Seconde partie du texte de Issam Toualbi-Thaâlibî sur les causes de la décadence du monde musulman. Issam Toualbi-Thaâlibî est directeur de la Chaire Unesco Emir Abdelkader pour les Droits de l’Homme et la Culture de Paix à l’Université d’Alger I. La première partie de ce texte est disponible sur ce lien.
L’esprit antiphilosophique s’étant, telle une traînée de poudre, propagé à l’ensemble du monde musulman, on trouve des scénarios similaires dans à peu près toutes les villes arabes dont celles andalouses ; en effet, et bien que la pensée philosophique ait un certain temps atteint son apogée en Andalousie, le rationalisme allait peu à peu céder la place au plus têtu du conservatisme malékite ; aussi est-ce par souci maladif de s’attirer à la fois la sympathie des conservateurs que celle des populations qui voyaient en leur consentement « une forme indirecte de révélation »[1] que le souverain al-Mansûr (978-1002) émit un décret ordonnant de brûler tous les ouvrages de philosophie disponibles à Cordoue. Le gouverneur de Séville, Ibn ‘Ubâd (m.1069), n’en fit pas moins en 1049 contre le grand penseur Ibn Hazm (994-1064) qui s’était – comble de l’outrage – permis de critiquer le fondateur du courant malékite. Le calife almohade Abû Yûsuf (1184-1199) lui emboita le pas en émettant un décret prohibant l’étude et l’enseignement de la philosophie, avant de prononcer, en 1197, l’exil d’Ibn Rushd / Averroès (1126-1198) vers la ville juive de Lucena et la destruction de l’ensemble de ses ouvrages.
L’interdiction faite aux croyants d’apprendre les langues étrangères, ou celle de quitter les frontières islamiques pour s’initier aux savoirs prodigués par les savants des autres civilisations, le rejet systématique de publications diverses jugées non conventionnelles, tous ces interdits historiques ne pouvaient, au fil du temps et des siècles, qu’empêcher l’épanouissement de la civilisation musulmane et rendre inévitable son déclin
Une offensive anti-scientifique sur fond d’ethnocentrisme et d’hégémonie politique
De telles réactions de la part des gouvernants musulmans du XIIe/XIIIe siècle ne doivent pas nous surprendre outre mesure dans un contexte historique ayant, comme l’écrit si bien Abdelmadjid Charfi (2004), « systématisé l’ignorance, tué l’esprit de connaissance et l’amour de l’étude, depuis la diffusion de l’imitation servile, au point qu’un poète, sous les Hafsides [1228-1574], a prétendu, exprimant sans doute un sentiment très répandu : « Toutes les sciences hormis le Coran sont mécréance sauf le hadith et le fiqh« [2]. Ajoutons pour clore cette brève réflexion que la philosophie ne fut pas la seule valeur culturelle à avoir été violemment décriée et combattue par les fondamentalistes de l’islam. Les activités liées à l’art et à l’industrie n’échapperont pas moins à l’invective destructrice de théologiens portés par une vision eschatologique du monde. Le fait est que le repli quasi obsessionnel de la majorité des savants musulmans du Xe siècle à l’intérieur d’une lecture rigide du corpus juridique religieux ne tardera pas à installer la société musulmane dans un ethnocentrisme étroit et de surcroît exacerbé par les luttes de clans et les tentations d’hégémonie politique et idéologique.
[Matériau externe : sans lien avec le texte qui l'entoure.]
Record PrefixInfo := {
  prefix : bytes;
  prefix_len : Z;
  on_link : bool;
  autonomous : bool;
  valid_lifetime : Z;
  preferred_lifetime : Z;
}.

Record RouterAdvert := {
  hop_limit : Z;
  managed : bool;
  other_config : bool;
  router_lifetime : Z;
  reachable_time : Z;
  retrans_timer : Z;
  prefixes : list PrefixInfo;
  dns : list bytes;
}.

(** [buf[i] & mask != 0] *)
Definition flag_at (i : nat) (mask : Z) (buf : bytes) : exec Error bool :=
  x ← idx i buf; Ok (has_flag x mask).

(** [u16::from_be_bytes([buf[i], buf[i + 1]])] and its 32-bit sibling. *)
Definition be_at (i n : nat) (buf : bytes) : exec Error Z := be_decode <$> slice i (i + n) buf.

Definition prefix_info (opt : bytes) : exec Error PrefixInfo :=
  _ ← ensure (length opt =? 32)%nat Malformed;
  plen ← idx 2 opt;
  _ ← ensure (plen <=? 128) Malformed;
  prefix ← slice 16 32 opt;
  on_link ← flag_at 3 PREFIX_ON_LINK opt;
  autonomous ← flag_at 3 PREFIX_AUTONOMOUS opt;
  valid ← be_at 4 4 opt;
  preferred ← be_at 8 4 opt;
  Ok {| prefix := prefix; prefix_len := plen; on_link := on_link; autonomous := autonomous;
        valid_lifetime := valid; preferred_lifetime := preferred |}.

(** [as_chunks::<16>().0]: the complete groups of sixteen. *)
Fixpoint chunks16 (fuel : nat) (l : bytes) : list bytes :=
  match fuel with
  | O => []
  | S fuel => if (length l <? 16)%nat then [] else take 16 l :: chunks16 fuel (drop 16 l)
  end.

Definition rdnss (opt : bytes) : exec Error (list bytes) :=
  addrs ← ok_or Malformed (get_from 8 opt);
  _ ← ensure (negb (bool_decide (addrs = [])) && (length addrs mod 16 =? 0)%nat) Malformed;
  Ok (chunks16 (length addrs) addrs).

(** What one option adds. *)
Definition take_option (opt : bytes) (ra : RouterAdvert) : exec Error RouterAdvert :=
  ty ← idx 0 opt;
  if ty =? OPT_PREFIX_INFO then
    p ← prefix_info opt;
    Ok {| hop_limit := hop_limit ra; managed := managed ra; other_config := other_config ra;
          router_lifetime := router_lifetime ra; reachable_time := reachable_time ra;
          retrans_timer := retrans_timer ra; prefixes := prefixes ra ++ [p]; dns := dns ra |}
  else if ty =? OPT_RDNSS then
    addrs ← rdnss opt;
    Ok {| hop_limit := hop_limit ra; managed := managed ra; other_config := other_config ra;
          router_lifetime := router_lifetime ra; reachable_time := reachable_time ra;
          retrans_timer := retrans_timer ra; prefixes := prefixes ra; dns := dns ra ++ addrs |}
  else Ok ra.

(** [while i < buf.len() { .. }]; running out of fuel would be a loop that does
    not end. *)
Fixpoint options_loop (fuel i : nat) (buf : bytes) (ra : RouterAdvert) : exec Error RouterAdvert :=
  match fuel with
  | O => Panic
  | S fuel =>
      if (i <? length buf)%nat then
        header ← ok_or Malformed (get_range i (i + 2) buf);
        units ← idx 1 header;
        let len := (Z.to_nat units * 8)%nat in
        _ ← ensure (negb (len =? 0)%nat) Malformed;
        opt ← ok_or Malformed (get_range i (i + len) buf);
        ra ← take_option opt ra;
        options_loop fuel (i + len) buf ra
      else Ok ra
  end.

(** The fixed fields. *)
Definition header_of (buf : bytes) : exec Error RouterAdvert :=
  hop ← idx 4 buf;
  managed ← flag_at 5 FLAG_MANAGED buf;
  other ← flag_at 5 FLAG_OTHER buf;
  lifetime ← be_at 6 2 buf;
  reachable ← be_at 8 4 buf;
  retrans ← be_at 12 4 buf;
  Ok {| hop_limit := hop; managed := managed; other_config := other; router_lifetime := lifetime;
        reachable_time := reachable; retrans_timer := retrans; prefixes := []; dns := [] |}.
(* ===== verification/DhcpClient.v ===== *)
(** * The DHCPv4 client: [caw-dhcp], client.rs

    Sans-I/O: [poll] takes a start, a datagram or a timer expiry and returns
    the actions.  A record with ten fields is updated one at a time in the
    source; here each handler builds the record it leaves behind.

    [Message::decode] never panics ([DhcpMessage.Message_decode_no_panic]), so
    reading it through [to_option] loses nothing. *)
From S2P Require Import Prelude Bytes Text DhcpOptions DhcpMessage.

Definition PARAM_REQUEST : bytes :=
  [OPT_SUBNET_MASK; OPT_ROUTER; OPT_DNS; OPT_LEASE_TIME; OPT_T1; OPT_T2].
Definition MIN_RENEW_INTERVAL : Z := 60.
Definition MAX_TRIES : Z := 4.

(** ** Leases *)

Record Lease := {
  l_addr : Z;
  l_prefix_len : Z;
  l_gateway : option Z;
  l_dns : list Z;
  l_server : Z;
  l_lease_secs : Z;
  l_renew_secs : Z;
  l_rebind_secs : Z;
}.
#[export] Instance Lease_eq_dec : EqDecision Lease.
Proof. solve_decision. Defined.

Definition from_ack (msg : Message) : exec Error Lease :=
  _ ← match message_type msg with
      | Some Ack => Ok tt
      | Some Nak => Err ErrNak
      | _ => Err Malformed
      end;
  if yiaddr msg =? UNSPECIFIED then Err Malformed else
  mask ← match get msg OPT_SUBNET_MASK with
         | Some (SubnetMask m) => Ok m
         | _ => Err (Incomplete OPT_SUBNET_MASK)
         end;
  prefix_len ← ok_or Malformed (prefix_len_from_mask mask);
  lease_secs ← match get msg OPT_LEASE_TIME with
               | Some (LeaseTime t) => Ok t
               | _ => Err (Incomplete OPT_LEASE_TIME)
               end;
  server ← ok_or (Incomplete OPT_SERVER_ID) (server_id msg);
  let gateway := match get msg OPT_ROUTER with
                 | Some (Router l) => find_first (fun a => negb (a =? UNSPECIFIED)) l
                 | _ => None
                 end in
  let dns := match get msg OPT_DNS with Some (Dns l) => l | _ => [] end in
  let default_t1 := wrap 32 (lease_secs / 2) in
  let default_t2 := wrap 32 (lease_secs * 7 / 8) in
  let renew_secs := match get msg OPT_T1 with
                    | Some (T1 t) => if (0 <? t) && (t <? lease_secs) then t else default_t1
                    | _ => default_t1
                    end in
  let rebind_secs := match get msg OPT_T2 with
                     | Some (T2 t) => if (renew_secs <? t) && (t <? lease_secs) then t
                                      else Z.max default_t2 renew_secs
                     | _ => Z.max default_t2 renew_secs
                     end in
  Ok {| l_addr := yiaddr msg; l_prefix_len := prefix_len; l_gateway := gateway; l_dns := dns;
        l_server := server; l_lease_secs := lease_secs; l_renew_secs := renew_secs;
        l_rebind_secs := rebind_secs |}.

(** [Lease::netmask] *)
Definition netmask (l : Lease) : Z := default BROADCAST (mask_from_prefix_len (l_prefix_len l)).

(** ** The machine *)

Inductive State := Init | Selecting | Requesting | Bound | Renewing | Rebinding.
#[export] Instance State_eq_dec : EqDecision State.
Proof. solve_decision. Defined.

Inductive Timer := Retransmit | Renew | Rebind | Expire.
#[export] Instance Timer_eq_dec : EqDecision Timer.
Proof. solve_decision. Defined.

Inductive Reason := ReasonNak | Expired.
#[export] Instance Reason_eq_dec : EqDecision Reason.
Proof. solve_decision. Defined.

Inductive Input := Start (xid : Z) | Datagram (b : bytes) | Timeout (t : Timer).

Inductive Action :=
| Broadcast (data : bytes)
| Unicast (to : Z) (data : bytes)
| SetTimer (t : Timer) (secs : Z)
| Configured (l : Lease)
| Deconfigure (r : Reason)
| Failed.
#[export] Instance Action_eq_dec : EqDecision Action.
Proof. solve_decision. Defined.

Record Dhcp4 := {
  c_mac : bytes;
  c_hostname : option bytes;
  c_xid : Z;
  c_state : State;
  c_server : option Z;
  c_offered : Z;
  c_lease : option Lease;
  c_tries : Z;
  c_elapsed : Z;
  c_renew_interval : Z;
}.

Definition Dhcp4_new (mac : bytes) (xid : Z) : Dhcp4 :=
  {| c_mac := mac; c_hostname := None; c_xid := xid; c_state := Init; c_server := None;
     c_offered := UNSPECIFIED; c_lease := None; c_tries := 0; c_elapsed := 0;
     c_renew_interval := MIN_RENEW_INTERVAL |}.

Definition with_hostname (c : Dhcp4) (hostname : bytes) : Dhcp4 :=
  {| c_mac := c_mac c; c_hostname := Some hostname; c_xid := c_xid c; c_state := c_state c;
     c_server := c_server c; c_offered := c_offered c; c_lease := c_lease c; c_tries := c_tries c;
     c_elapsed := c_elapsed c; c_renew_interval := c_renew_interval c |}.

(** *** The messages *)

Definition base (c : Dhcp4) (kind : MessageType) : Message :=
  let m := Message_request (c_xid c) (c_mac c) in
  {| op := op m; htype := htype m; hlen := hlen m; hops := hops m; xid := xid m;
     secs := Z.min (c_elapsed c) (2 ^ 16 - 1); flags := flags m;
     ciaddr := ciaddr m; yiaddr := yiaddr m; siaddr := siaddr m; giaddr := giaddr m;
     chaddr := chaddr m; sname := sname m; file := file m;
     options := [OptMessageType kind; ClientId (HTYPE_ETHERNET :: c_mac c)]
                ++ from_option (fun h => [HostName h]) [] (c_hostname c)
                ++ [ParameterRequest PARAM_REQUEST] |}.

(** The message with its flags, client address and further options. *)
Definition with_fields (m : Message) (fl ci : Z) (more : list DhcpOption) : Message :=
  {| op := op m; htype := htype m; hlen := hlen m; hops := hops m; xid := xid m; secs := secs m;
     flags := fl; ciaddr := ci; yiaddr := yiaddr m; siaddr := siaddr m; giaddr := giaddr m;
     chaddr := chaddr m; sname := sname m; file := file m; options := options m ++ more |}.

Definition discover (c : Dhcp4) : Message := with_fields (base c Discover) FLAG_BROADCAST UNSPECIFIED [].

Definition request_selecting (c : Dhcp4) : Message :=
  with_fields (base c Request) FLAG_BROADCAST UNSPECIFIED
    (RequestedIp (c_offered c) :: from_option (fun s => [ServerId s]) [] (c_server c)).

Definition request_renew (c : Dhcp4) : Message :=
  with_fields (base c Request) 0 (from_option l_addr UNSPECIFIED (c_lease c)) [].

(** *** Timing *)

(** [4u32 << tries.min(4)], a second less or more by a bit of the id. *)
Definition backoff (c : Dhcp4) : Z :=
  let b := Z.shiftl 4 (Z.min (c_tries c) 4) in
  if Z.land (Z.shiftr (c_xid c) (Z.land (c_tries c) 31)) 1 =? 0 then b - 1 else b + 1.

Definition broadcast (c : Dhcp4) (m : Message) : list Action :=
  [Broadcast (Message_encode m); SetTimer Retransmit (backoff c)].

Definition age (c : Dhcp4) : Dhcp4 :=
  {| c_mac := c_mac c; c_hostname := c_hostname c; c_xid := c_xid c; c_state := c_state c;
     c_server := c_server c; c_offered := c_offered c; c_lease := c_lease c;
     c_tries := wrap 32 (c_tries c + 1); c_elapsed := sat_add 32 (c_elapsed c) (backoff c);
     c_renew_interval := c_renew_interval c |}.

Definition set_renew_interval (c : Dhcp4) (v : Z) : Dhcp4 :=
  {| c_mac := c_mac c; c_hostname := c_hostname c; c_xid := c_xid c; c_state := c_state c;
     c_server := c_server c; c_offered := c_offered c; c_lease := c_lease c; c_tries := c_tries c;
     c_elapsed := c_elapsed c; c_renew_interval := v |}.

Definition halve_renew_interval (c : Dhcp4) : Dhcp4 :=
  set_renew_interval c (Z.max (c_renew_interval c / 2) MIN_RENEW_INTERVAL).

Definition set_state (c : Dhcp4) (s : State) : Dhcp4 :=
  {| c_mac := c_mac c; c_hostname := c_hostname c; c_xid := c_xid c; c_state := s;
     c_server := c_server c; c_offered := c_offered c; c_lease := c_lease c; c_tries := c_tries c;
     c_elapsed := c_elapsed c; c_renew_interval := c_renew_interval c |}.

(** *** The handlers *)

Definition start (c : Dhcp4) (xid : Z) : Dhcp4 * list Action :=
  let c := {| c_mac := c_mac c; c_hostname := c_hostname c; c_xid := xid; c_state := Selecting;
              c_server := None; c_offered := UNSPECIFIED; c_lease := None; c_tries := 0;
              c_elapsed := 0; c_renew_interval := c_renew_interval c |} in
  (c, broadcast c (discover c)).

Definition on_offer (c : Dhcp4) (msg : Message) : Dhcp4 * list Action :=
  match server_id msg with
  | None => (c, [])
  | Some server =>
      let c := {| c_mac := c_mac c; c_hostname := c_hostname c; c_xid := c_xid c;
                  c_state := Requesting; c_server := Some server; c_offered := yiaddr msg;
                  c_lease := c_lease c; c_tries := 0; c_elapsed := c_elapsed c;
                  c_renew_interval := c_renew_interval c |} in
      (c, broadcast c (request_selecting c))
  end.

Definition on_ack (c : Dhcp4) (msg : Message) : Dhcp4 * list Action :=
  match to_option (from_ack msg) with
  | None => (c, [])
  | Some lease =>
      ({| c_mac := c_mac c; c_hostname := c_hostname c; c_xid := c_xid c; c_state := Bound;
          c_server := Some (l_server lease); c_offered := c_offered c; c_lease := Some lease;
          c_tries := 0; c_elapsed := c_elapsed c; c_renew_interval := c_renew_interval c |},
       [SetTimer Renew (l_renew_secs lease); SetTimer Rebind (l_rebind_secs lease);
        SetTimer Expire (l_lease_secs lease); Configured lease])
  end.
Au temps où les langues étrangères étaient interdites
Au rejet systématique de la pensée philosophique et de la production intellectuelle devait ainsi s’ajouter l’excommunication de toute œuvre picturale et artistique. Même la représentation imagée de l’anatomie de l’homme allait être frappée d’interdit au risque même de réduire à néant le prestige qui avait longtemps entouré la production médicale arabe ! En tenant alors compte du cloisonnement intellectuel imposé à la raison islamique après l’interdiction de l’ijtihâd au Xe siècle, cloisonnement que Mohammed Arkoun (2003) qualifie à juste titre d’« ignorance institutionnellement organisée », nous comprenons mieux à présent les raisons pour lesquelles la civilisation musulmane était surdéterminée à accumuler tant de retard sur le plan scientifique et technologique. L’interdiction faite aux croyants d’apprendre les langues étrangères, ou celle de quitter les frontières islamiques pour s’initier aux savoirs prodigués par les savants des autres civilisations, le rejet systématique de publications diverses jugées non conventionnelles, tous ces interdits historiques ne pouvaient, au fil du temps et des siècles, qu’empêcher l’épanouissement de la civilisation musulmane et rendre inévitable son déclin.
[1] Blanc François-Paul, Le droit musulman, Paris, Dalloz, 1998, p. 16.
[2] Charfi Abdelmadjid, L’islam entre le message et l’histoire, Paris, Albin Michel, 2004, p. 167.